» EXERCISE AIM: From the records below, set down exactly the lines starting with the line that contains "avail_ok b → 0 < b.2 → hoare" and going on through the line that contains "destruct r as [b'|]; cbn in *.". Nothing else is wanted.

────────────────────

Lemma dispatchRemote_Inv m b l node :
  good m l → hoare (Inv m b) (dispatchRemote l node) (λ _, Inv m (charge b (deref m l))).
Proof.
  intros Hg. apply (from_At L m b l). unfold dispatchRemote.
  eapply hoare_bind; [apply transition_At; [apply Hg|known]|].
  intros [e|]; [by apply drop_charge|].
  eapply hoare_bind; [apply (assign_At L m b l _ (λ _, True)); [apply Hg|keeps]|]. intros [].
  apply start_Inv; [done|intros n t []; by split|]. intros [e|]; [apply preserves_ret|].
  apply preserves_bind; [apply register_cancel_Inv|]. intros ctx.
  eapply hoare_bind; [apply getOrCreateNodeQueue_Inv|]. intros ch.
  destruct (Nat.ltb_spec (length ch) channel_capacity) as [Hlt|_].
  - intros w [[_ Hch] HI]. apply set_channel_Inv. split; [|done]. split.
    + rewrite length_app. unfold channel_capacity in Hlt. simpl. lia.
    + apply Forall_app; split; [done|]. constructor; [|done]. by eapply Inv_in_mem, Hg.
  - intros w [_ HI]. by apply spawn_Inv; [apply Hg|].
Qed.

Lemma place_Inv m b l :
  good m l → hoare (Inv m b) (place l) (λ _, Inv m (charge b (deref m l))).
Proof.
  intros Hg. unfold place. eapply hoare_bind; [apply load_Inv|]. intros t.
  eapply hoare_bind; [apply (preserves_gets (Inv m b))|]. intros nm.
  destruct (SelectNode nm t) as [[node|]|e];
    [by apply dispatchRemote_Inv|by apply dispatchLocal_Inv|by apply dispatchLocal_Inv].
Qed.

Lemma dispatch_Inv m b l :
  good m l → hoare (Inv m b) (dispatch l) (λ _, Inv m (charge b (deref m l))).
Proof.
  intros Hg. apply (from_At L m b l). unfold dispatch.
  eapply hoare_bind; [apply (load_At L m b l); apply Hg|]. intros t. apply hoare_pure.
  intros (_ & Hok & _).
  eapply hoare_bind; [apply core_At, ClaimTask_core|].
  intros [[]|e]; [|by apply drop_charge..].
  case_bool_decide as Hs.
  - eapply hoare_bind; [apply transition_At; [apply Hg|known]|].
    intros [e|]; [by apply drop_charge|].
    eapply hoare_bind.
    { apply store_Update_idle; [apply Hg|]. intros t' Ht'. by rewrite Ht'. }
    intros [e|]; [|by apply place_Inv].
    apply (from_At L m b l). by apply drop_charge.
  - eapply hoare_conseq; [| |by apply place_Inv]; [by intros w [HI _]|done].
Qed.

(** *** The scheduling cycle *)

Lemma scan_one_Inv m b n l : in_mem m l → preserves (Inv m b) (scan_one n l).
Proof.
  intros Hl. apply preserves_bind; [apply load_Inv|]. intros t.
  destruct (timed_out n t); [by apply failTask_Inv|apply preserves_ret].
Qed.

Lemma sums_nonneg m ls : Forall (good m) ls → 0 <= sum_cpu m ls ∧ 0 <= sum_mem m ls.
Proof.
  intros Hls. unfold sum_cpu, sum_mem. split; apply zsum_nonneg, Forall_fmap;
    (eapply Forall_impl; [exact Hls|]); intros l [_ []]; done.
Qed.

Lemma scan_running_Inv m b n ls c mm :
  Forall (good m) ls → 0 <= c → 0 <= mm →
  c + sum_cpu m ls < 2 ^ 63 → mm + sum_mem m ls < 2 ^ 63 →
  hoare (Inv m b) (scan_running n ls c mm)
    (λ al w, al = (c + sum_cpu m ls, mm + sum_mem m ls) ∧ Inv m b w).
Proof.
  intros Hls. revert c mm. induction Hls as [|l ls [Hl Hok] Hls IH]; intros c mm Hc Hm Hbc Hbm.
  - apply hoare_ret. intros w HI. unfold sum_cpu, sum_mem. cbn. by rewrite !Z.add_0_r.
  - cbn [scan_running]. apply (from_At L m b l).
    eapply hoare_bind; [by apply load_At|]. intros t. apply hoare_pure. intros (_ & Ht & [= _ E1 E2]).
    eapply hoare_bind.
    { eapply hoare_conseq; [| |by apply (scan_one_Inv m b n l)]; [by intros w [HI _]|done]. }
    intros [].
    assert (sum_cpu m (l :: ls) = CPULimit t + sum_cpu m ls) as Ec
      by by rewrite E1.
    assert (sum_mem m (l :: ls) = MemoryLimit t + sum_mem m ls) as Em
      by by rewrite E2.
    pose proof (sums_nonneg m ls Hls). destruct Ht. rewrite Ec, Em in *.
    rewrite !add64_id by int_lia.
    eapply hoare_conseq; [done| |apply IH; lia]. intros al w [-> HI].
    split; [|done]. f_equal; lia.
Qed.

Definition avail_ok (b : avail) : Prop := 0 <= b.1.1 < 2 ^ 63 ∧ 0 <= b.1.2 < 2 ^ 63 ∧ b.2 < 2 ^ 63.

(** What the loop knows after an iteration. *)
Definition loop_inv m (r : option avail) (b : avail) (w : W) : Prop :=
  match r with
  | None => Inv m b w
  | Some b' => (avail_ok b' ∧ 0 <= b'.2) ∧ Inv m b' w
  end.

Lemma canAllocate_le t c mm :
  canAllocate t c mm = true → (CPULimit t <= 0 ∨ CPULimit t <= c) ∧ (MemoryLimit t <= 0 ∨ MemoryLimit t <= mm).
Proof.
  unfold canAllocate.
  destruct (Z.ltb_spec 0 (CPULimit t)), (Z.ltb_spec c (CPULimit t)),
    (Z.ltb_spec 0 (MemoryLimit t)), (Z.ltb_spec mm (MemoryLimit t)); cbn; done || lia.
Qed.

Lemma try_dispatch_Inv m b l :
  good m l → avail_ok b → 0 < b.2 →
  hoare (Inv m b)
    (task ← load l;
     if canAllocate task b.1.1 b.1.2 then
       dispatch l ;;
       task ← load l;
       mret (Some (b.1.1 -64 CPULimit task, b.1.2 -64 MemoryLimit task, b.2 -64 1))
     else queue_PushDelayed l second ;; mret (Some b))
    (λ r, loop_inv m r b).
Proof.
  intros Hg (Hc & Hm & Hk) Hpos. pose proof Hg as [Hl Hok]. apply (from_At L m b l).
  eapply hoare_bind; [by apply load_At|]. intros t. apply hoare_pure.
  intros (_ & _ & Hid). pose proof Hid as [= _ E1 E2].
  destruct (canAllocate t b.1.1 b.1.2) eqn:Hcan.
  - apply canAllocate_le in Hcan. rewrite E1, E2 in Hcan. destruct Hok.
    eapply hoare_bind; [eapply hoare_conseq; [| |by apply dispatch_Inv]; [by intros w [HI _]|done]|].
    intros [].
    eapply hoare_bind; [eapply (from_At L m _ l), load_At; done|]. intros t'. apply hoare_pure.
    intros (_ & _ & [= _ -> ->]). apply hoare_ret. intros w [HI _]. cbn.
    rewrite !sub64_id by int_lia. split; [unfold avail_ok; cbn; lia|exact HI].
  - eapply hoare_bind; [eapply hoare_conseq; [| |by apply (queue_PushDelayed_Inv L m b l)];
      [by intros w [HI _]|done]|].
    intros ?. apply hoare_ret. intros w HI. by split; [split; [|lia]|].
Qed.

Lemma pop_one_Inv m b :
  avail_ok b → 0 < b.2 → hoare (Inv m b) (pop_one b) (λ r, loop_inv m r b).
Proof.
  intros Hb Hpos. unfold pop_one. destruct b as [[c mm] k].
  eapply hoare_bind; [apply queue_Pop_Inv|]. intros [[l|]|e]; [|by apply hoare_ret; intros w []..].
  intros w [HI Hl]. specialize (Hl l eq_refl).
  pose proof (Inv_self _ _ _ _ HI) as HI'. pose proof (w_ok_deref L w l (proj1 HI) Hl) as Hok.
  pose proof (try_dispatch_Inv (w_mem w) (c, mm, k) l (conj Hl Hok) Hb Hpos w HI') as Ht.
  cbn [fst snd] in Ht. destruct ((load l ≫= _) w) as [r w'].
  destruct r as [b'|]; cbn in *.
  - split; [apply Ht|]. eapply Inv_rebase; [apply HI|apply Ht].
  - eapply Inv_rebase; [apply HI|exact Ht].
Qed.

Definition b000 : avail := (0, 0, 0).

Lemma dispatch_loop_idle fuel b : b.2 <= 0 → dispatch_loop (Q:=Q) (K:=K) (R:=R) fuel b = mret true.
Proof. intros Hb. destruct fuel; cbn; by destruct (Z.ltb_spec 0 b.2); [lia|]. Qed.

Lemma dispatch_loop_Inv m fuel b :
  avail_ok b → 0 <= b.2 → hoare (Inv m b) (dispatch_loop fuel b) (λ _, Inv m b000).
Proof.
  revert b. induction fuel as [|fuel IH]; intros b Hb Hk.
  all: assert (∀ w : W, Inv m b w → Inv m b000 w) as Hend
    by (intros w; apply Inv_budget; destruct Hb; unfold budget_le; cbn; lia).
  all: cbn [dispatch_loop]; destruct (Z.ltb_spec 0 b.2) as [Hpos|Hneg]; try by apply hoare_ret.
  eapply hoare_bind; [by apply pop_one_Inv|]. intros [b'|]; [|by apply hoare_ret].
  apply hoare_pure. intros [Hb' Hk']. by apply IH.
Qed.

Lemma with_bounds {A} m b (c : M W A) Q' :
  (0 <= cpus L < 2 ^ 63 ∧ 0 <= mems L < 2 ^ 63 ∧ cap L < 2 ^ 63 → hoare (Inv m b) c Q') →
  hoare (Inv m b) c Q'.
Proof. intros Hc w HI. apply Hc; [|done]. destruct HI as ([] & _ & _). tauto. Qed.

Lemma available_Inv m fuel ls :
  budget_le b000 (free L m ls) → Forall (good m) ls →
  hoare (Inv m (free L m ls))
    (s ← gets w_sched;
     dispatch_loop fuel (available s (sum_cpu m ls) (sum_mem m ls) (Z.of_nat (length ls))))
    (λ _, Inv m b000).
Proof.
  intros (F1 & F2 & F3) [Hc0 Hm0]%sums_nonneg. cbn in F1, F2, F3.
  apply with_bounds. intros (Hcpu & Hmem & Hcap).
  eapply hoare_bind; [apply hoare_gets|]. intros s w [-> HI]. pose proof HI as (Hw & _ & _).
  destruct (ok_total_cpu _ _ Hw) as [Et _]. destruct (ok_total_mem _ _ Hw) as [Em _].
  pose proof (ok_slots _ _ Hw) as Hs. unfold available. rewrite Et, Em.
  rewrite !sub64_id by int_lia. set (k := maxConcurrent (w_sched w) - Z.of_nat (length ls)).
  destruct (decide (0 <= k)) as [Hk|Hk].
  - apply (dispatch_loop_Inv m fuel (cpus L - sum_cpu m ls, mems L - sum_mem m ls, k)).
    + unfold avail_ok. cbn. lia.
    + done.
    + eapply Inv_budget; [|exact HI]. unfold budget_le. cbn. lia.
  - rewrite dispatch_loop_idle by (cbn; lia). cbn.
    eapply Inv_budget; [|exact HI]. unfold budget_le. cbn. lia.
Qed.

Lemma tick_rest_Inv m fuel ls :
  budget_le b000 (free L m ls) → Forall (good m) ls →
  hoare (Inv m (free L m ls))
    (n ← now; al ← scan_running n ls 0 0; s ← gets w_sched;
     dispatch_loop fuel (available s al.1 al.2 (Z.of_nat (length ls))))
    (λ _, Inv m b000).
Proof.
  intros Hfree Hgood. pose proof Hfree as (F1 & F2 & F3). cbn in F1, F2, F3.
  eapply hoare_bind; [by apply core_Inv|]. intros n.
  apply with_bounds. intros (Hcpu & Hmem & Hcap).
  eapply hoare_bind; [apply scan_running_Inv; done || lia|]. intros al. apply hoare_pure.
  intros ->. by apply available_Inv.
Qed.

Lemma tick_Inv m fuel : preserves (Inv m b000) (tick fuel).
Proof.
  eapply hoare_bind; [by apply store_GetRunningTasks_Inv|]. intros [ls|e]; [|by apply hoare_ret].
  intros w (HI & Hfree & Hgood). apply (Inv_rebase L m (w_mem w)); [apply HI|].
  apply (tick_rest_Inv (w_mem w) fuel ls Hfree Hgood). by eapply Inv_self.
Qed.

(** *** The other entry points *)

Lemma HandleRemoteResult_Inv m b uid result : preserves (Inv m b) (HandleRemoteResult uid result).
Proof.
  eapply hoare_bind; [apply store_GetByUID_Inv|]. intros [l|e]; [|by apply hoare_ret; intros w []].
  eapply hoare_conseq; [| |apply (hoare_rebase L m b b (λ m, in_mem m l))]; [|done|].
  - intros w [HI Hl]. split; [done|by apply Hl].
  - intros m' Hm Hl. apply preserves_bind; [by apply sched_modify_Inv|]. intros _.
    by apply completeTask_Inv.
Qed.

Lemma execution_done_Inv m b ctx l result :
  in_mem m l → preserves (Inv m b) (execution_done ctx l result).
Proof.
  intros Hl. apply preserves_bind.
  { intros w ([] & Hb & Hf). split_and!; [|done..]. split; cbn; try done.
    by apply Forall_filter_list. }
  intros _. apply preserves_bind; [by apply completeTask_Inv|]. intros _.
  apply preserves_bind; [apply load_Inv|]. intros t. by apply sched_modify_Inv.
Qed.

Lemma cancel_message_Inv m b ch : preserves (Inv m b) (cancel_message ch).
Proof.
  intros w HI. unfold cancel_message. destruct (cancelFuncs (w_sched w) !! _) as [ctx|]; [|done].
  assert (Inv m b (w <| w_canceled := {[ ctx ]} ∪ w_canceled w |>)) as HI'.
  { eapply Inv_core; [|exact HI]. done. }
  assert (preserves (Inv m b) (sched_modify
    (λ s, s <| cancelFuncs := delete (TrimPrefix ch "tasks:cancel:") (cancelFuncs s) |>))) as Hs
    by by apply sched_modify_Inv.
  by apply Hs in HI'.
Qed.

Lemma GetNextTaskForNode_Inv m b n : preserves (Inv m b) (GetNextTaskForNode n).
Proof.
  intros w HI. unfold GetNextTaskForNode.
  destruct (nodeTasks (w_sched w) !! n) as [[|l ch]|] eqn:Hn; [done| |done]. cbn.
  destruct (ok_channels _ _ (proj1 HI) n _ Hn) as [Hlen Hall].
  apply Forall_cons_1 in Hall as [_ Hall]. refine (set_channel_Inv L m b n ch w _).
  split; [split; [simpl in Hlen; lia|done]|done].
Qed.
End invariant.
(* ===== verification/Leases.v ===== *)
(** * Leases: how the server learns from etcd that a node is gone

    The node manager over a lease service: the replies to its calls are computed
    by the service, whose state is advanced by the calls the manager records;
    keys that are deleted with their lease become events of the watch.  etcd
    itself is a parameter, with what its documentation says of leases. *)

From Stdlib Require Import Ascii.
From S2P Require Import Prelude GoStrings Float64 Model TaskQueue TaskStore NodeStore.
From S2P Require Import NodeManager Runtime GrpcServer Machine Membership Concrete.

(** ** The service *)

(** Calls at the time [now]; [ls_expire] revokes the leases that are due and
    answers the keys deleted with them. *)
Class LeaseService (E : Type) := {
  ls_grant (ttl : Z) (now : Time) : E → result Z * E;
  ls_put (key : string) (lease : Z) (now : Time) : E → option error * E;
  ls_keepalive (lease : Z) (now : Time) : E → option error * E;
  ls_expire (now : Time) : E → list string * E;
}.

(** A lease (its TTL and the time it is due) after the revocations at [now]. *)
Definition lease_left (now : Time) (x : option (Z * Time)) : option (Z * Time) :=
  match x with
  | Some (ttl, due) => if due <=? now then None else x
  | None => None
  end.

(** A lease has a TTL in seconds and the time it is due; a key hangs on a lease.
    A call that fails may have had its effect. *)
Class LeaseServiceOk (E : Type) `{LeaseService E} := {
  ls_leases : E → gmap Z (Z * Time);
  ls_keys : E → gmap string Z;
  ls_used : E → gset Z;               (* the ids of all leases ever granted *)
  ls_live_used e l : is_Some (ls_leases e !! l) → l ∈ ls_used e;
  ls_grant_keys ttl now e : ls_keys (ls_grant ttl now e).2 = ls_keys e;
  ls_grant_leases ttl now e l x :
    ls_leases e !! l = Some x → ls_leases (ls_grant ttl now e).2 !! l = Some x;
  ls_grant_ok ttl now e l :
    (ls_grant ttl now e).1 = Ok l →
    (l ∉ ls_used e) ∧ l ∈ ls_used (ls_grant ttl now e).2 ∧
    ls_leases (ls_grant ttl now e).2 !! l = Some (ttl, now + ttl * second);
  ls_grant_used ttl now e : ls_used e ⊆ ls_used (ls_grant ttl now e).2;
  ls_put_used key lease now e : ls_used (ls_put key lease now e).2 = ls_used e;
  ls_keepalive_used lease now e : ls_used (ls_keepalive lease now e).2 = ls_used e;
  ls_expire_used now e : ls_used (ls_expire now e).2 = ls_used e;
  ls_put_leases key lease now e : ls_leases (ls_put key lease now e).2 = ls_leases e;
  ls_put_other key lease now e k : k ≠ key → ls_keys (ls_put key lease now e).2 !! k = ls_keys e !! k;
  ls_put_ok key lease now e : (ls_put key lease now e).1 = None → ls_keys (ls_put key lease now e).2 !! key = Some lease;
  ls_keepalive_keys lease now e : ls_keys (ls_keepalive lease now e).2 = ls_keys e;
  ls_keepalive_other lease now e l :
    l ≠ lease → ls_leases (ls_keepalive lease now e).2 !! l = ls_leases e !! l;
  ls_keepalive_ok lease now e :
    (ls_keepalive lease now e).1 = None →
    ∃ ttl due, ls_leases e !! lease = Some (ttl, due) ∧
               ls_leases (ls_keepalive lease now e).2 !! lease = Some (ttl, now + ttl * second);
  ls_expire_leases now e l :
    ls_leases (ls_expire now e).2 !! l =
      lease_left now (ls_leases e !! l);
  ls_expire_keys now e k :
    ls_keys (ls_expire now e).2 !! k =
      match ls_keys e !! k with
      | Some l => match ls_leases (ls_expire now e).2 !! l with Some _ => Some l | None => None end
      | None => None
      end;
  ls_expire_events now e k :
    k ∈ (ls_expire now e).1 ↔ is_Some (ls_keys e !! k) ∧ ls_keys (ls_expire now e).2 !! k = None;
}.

────────────────────

» EXERCISE SOLUTION:
  avail_ok b → 0 < b.2 → hoare (Inv m b) (pop_one b) (λ r, loop_inv m r b).
Proof.
  intros Hb Hpos. unfold pop_one. destruct b as [[c mm] k].
  eapply hoare_bind; [apply queue_Pop_Inv|]. intros [[l|]|e]; [|by apply hoare_ret; intros w []..].
  intros w [HI Hl]. specialize (Hl l eq_refl).
  pose proof (Inv_self _ _ _ _ HI) as HI'. pose proof (w_ok_deref L w l (proj1 HI) Hl) as Hok.
  pose proof (try_dispatch_Inv (w_mem w) (c, mm, k) l (conj Hl Hok) Hb Hpos w HI') as Ht.
  cbn [fst snd] in Ht. destruct ((load l ≫= _) w) as [r w'].
  destruct r as [b'|]; cbn in *.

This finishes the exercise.